◆ WHAT NEEDS TO BE DONE
Only one stretch of the listing below is wanted. Give it again exactly, from the line with "destruct o as" through the line with "(** ** A row stored is the row got *)".

◆ GIVEN DATA
===

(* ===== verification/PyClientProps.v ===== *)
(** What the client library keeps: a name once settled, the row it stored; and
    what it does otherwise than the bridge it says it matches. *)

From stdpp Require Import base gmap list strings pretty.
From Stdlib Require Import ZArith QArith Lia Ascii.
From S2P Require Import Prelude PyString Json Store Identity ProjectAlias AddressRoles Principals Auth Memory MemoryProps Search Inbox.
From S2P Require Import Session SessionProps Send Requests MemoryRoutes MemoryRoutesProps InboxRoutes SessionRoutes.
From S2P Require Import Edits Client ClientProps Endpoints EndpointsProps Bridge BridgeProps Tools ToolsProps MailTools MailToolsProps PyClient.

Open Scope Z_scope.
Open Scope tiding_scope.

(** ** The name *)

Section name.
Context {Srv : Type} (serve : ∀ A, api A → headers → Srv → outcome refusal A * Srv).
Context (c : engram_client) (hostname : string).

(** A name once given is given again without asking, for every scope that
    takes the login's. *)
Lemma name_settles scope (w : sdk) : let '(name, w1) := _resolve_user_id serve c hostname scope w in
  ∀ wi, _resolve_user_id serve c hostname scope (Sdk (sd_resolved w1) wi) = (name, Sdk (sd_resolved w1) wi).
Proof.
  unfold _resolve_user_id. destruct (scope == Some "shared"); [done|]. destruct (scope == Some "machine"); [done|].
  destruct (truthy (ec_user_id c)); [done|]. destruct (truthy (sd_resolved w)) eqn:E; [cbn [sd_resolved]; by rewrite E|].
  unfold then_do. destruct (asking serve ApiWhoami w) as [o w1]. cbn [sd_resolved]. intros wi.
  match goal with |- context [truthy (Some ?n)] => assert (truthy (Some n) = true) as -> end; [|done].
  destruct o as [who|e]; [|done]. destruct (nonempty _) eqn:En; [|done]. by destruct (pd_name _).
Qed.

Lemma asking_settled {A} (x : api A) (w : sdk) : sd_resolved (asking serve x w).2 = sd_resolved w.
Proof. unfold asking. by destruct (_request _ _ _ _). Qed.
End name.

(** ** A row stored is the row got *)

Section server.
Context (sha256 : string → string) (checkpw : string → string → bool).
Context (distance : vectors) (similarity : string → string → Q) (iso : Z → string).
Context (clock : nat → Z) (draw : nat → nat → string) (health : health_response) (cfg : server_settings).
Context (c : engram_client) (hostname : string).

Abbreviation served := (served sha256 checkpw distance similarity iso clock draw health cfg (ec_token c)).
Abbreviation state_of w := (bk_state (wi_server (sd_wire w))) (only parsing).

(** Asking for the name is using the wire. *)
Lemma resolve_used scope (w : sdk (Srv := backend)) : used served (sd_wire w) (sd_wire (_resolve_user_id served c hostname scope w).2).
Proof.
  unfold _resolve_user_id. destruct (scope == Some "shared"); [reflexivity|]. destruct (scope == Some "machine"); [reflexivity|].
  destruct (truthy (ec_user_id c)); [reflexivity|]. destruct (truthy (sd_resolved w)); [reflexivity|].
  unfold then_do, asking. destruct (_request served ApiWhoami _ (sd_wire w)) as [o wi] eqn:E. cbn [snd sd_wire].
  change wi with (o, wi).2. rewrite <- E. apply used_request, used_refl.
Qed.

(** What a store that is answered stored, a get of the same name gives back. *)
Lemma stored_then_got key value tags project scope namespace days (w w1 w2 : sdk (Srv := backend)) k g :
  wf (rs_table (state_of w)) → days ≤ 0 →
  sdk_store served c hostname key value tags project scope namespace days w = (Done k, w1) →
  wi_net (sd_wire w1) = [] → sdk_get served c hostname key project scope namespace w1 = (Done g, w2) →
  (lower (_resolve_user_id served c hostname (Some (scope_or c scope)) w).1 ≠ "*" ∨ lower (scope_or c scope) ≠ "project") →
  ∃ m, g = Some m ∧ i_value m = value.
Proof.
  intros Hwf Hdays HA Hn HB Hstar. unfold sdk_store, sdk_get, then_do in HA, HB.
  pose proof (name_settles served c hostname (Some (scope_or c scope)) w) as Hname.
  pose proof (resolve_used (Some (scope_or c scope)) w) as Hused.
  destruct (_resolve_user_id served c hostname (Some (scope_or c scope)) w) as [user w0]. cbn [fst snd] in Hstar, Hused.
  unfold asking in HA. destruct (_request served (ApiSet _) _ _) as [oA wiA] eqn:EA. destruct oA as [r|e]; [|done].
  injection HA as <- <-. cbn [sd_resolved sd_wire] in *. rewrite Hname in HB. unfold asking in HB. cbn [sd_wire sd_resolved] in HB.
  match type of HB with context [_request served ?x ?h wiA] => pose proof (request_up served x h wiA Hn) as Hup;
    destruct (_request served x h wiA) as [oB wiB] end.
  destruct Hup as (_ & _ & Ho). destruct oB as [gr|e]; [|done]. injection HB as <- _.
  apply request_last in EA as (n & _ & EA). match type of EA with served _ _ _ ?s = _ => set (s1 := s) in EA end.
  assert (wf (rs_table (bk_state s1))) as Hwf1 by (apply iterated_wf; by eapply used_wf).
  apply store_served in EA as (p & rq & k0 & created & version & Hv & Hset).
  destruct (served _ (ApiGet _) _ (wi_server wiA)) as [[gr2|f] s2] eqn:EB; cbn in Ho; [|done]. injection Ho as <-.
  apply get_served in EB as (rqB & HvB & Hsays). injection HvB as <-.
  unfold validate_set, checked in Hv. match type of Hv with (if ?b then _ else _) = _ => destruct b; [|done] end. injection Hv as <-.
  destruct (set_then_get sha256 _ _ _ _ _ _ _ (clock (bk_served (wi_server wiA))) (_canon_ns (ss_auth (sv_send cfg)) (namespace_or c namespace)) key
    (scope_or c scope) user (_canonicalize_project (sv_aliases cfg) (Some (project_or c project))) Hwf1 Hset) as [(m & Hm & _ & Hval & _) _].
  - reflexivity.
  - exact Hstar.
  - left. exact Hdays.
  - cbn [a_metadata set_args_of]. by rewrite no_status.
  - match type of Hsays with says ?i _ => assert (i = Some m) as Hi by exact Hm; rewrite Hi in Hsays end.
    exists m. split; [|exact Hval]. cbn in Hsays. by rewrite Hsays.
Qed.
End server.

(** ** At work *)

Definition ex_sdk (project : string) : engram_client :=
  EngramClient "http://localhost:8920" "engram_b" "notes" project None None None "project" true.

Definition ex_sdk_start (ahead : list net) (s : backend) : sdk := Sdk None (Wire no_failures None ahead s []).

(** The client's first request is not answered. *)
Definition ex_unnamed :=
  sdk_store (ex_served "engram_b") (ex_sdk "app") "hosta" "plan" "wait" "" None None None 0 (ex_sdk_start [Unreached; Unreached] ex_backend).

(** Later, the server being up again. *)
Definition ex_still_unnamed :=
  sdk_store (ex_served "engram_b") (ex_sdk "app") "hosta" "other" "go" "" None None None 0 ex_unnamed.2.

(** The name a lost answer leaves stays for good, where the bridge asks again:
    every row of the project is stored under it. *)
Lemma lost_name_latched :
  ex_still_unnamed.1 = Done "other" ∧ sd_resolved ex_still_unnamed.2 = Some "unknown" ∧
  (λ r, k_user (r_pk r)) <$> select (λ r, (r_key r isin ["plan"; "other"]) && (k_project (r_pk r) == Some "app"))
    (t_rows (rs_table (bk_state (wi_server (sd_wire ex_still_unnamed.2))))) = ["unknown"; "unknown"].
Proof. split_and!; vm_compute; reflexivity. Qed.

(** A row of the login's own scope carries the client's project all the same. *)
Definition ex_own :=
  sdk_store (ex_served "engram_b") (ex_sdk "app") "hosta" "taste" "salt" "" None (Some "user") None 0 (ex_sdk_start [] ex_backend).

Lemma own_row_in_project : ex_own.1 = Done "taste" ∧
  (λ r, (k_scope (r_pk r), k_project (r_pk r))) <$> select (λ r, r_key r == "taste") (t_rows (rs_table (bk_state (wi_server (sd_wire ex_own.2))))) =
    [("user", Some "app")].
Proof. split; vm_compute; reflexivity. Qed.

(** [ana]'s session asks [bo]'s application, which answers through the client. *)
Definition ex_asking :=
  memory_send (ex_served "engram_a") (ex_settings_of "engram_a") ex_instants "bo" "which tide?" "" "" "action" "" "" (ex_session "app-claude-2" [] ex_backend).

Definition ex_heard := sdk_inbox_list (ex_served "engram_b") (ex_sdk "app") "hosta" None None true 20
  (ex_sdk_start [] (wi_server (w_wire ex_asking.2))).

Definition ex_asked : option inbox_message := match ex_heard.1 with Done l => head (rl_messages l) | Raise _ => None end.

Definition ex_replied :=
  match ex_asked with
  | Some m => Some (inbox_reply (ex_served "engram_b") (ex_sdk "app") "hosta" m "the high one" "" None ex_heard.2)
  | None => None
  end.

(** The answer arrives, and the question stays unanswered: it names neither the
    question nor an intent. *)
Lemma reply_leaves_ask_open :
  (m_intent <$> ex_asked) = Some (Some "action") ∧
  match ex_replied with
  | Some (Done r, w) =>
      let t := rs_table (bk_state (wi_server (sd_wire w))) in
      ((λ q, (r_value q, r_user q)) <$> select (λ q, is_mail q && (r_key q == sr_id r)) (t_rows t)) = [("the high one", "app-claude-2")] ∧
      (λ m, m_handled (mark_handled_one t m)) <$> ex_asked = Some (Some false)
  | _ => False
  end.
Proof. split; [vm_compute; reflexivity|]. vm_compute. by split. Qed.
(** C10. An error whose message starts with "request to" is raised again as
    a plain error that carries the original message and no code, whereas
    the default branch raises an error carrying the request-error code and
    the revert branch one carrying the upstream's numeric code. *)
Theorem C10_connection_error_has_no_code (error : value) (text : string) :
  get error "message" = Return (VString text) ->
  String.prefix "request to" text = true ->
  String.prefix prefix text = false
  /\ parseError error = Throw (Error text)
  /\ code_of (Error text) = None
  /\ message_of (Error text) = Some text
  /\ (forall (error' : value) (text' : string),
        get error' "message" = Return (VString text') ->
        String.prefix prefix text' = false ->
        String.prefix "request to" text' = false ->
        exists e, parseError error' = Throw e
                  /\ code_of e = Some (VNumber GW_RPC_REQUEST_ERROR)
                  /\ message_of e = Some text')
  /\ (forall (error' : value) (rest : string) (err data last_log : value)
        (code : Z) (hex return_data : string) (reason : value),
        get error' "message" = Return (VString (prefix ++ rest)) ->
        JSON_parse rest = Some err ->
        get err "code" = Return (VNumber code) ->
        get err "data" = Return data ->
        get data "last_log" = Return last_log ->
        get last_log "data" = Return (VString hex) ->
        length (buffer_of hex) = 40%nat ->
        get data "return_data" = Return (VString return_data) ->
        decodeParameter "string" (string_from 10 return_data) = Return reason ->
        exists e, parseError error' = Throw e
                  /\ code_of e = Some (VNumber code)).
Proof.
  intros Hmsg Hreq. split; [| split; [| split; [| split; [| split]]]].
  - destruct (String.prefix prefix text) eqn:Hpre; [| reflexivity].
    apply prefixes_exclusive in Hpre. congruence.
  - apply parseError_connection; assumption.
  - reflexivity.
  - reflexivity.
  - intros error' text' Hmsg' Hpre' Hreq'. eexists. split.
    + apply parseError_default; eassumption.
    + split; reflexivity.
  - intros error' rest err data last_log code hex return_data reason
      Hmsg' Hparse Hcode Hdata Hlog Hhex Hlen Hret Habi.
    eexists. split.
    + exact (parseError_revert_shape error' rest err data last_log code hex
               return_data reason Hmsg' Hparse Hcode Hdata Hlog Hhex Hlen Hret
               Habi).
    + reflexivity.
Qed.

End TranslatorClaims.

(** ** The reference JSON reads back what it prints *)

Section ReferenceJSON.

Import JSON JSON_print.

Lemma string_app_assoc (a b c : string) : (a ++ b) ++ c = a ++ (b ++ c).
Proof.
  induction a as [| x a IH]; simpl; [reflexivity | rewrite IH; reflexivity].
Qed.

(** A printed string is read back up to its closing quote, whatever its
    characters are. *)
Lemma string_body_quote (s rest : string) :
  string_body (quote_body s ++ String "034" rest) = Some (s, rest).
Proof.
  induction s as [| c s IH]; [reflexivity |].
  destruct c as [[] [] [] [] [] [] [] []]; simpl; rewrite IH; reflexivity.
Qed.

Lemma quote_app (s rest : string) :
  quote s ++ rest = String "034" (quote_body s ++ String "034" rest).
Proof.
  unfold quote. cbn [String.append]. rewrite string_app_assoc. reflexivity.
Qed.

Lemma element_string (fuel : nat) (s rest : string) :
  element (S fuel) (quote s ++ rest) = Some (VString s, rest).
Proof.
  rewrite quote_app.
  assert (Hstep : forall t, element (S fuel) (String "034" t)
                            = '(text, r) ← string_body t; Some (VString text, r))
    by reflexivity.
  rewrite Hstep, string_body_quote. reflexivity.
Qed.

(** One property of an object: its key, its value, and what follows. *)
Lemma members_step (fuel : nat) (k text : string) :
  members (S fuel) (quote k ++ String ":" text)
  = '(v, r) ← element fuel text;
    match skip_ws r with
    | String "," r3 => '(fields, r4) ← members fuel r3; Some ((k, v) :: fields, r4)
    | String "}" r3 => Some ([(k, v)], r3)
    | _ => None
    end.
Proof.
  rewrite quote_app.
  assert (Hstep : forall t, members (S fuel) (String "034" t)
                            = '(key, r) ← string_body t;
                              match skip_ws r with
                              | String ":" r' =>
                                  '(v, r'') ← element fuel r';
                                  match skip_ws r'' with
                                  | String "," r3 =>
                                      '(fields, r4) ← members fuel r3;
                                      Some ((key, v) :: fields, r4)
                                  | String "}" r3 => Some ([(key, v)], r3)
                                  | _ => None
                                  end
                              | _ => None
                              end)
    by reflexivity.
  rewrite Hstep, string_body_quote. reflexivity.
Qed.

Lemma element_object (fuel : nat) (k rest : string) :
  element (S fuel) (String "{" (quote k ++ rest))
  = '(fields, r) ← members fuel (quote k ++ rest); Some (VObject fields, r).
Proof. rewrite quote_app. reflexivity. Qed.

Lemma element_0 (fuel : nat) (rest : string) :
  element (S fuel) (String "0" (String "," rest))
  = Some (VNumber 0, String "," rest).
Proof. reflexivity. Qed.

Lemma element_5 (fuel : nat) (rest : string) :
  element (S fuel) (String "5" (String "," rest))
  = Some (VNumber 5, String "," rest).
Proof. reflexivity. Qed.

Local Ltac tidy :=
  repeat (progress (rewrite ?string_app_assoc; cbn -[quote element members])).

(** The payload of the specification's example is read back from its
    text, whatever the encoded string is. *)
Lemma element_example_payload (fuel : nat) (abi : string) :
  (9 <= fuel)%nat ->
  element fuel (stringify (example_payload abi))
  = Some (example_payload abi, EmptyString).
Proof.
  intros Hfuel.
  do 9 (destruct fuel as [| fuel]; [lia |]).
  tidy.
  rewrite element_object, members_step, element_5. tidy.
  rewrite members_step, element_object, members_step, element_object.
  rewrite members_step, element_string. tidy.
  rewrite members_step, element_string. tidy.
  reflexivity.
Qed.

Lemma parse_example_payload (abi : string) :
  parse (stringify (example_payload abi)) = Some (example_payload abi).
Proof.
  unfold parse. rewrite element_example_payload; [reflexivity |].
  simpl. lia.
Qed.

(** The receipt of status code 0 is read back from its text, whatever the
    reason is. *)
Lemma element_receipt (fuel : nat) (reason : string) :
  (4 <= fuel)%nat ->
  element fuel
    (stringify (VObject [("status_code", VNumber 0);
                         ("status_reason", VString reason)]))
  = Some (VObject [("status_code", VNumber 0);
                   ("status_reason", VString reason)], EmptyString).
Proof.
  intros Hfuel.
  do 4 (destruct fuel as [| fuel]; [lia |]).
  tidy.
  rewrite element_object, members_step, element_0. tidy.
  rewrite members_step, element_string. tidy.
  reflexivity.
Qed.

===

◆ SOLVED EXERCISE
  destruct o as [who|e]; [|done]. destruct (nonempty _) eqn:En; [|done]. by destruct (pd_name _).
Qed.

Lemma asking_settled {A} (x : api A) (w : sdk) : sd_resolved (asking serve x w).2 = sd_resolved w.
Proof. unfold asking. by destruct (_request _ _ _ _). Qed.
End name.

(** ** A row stored is the row got *)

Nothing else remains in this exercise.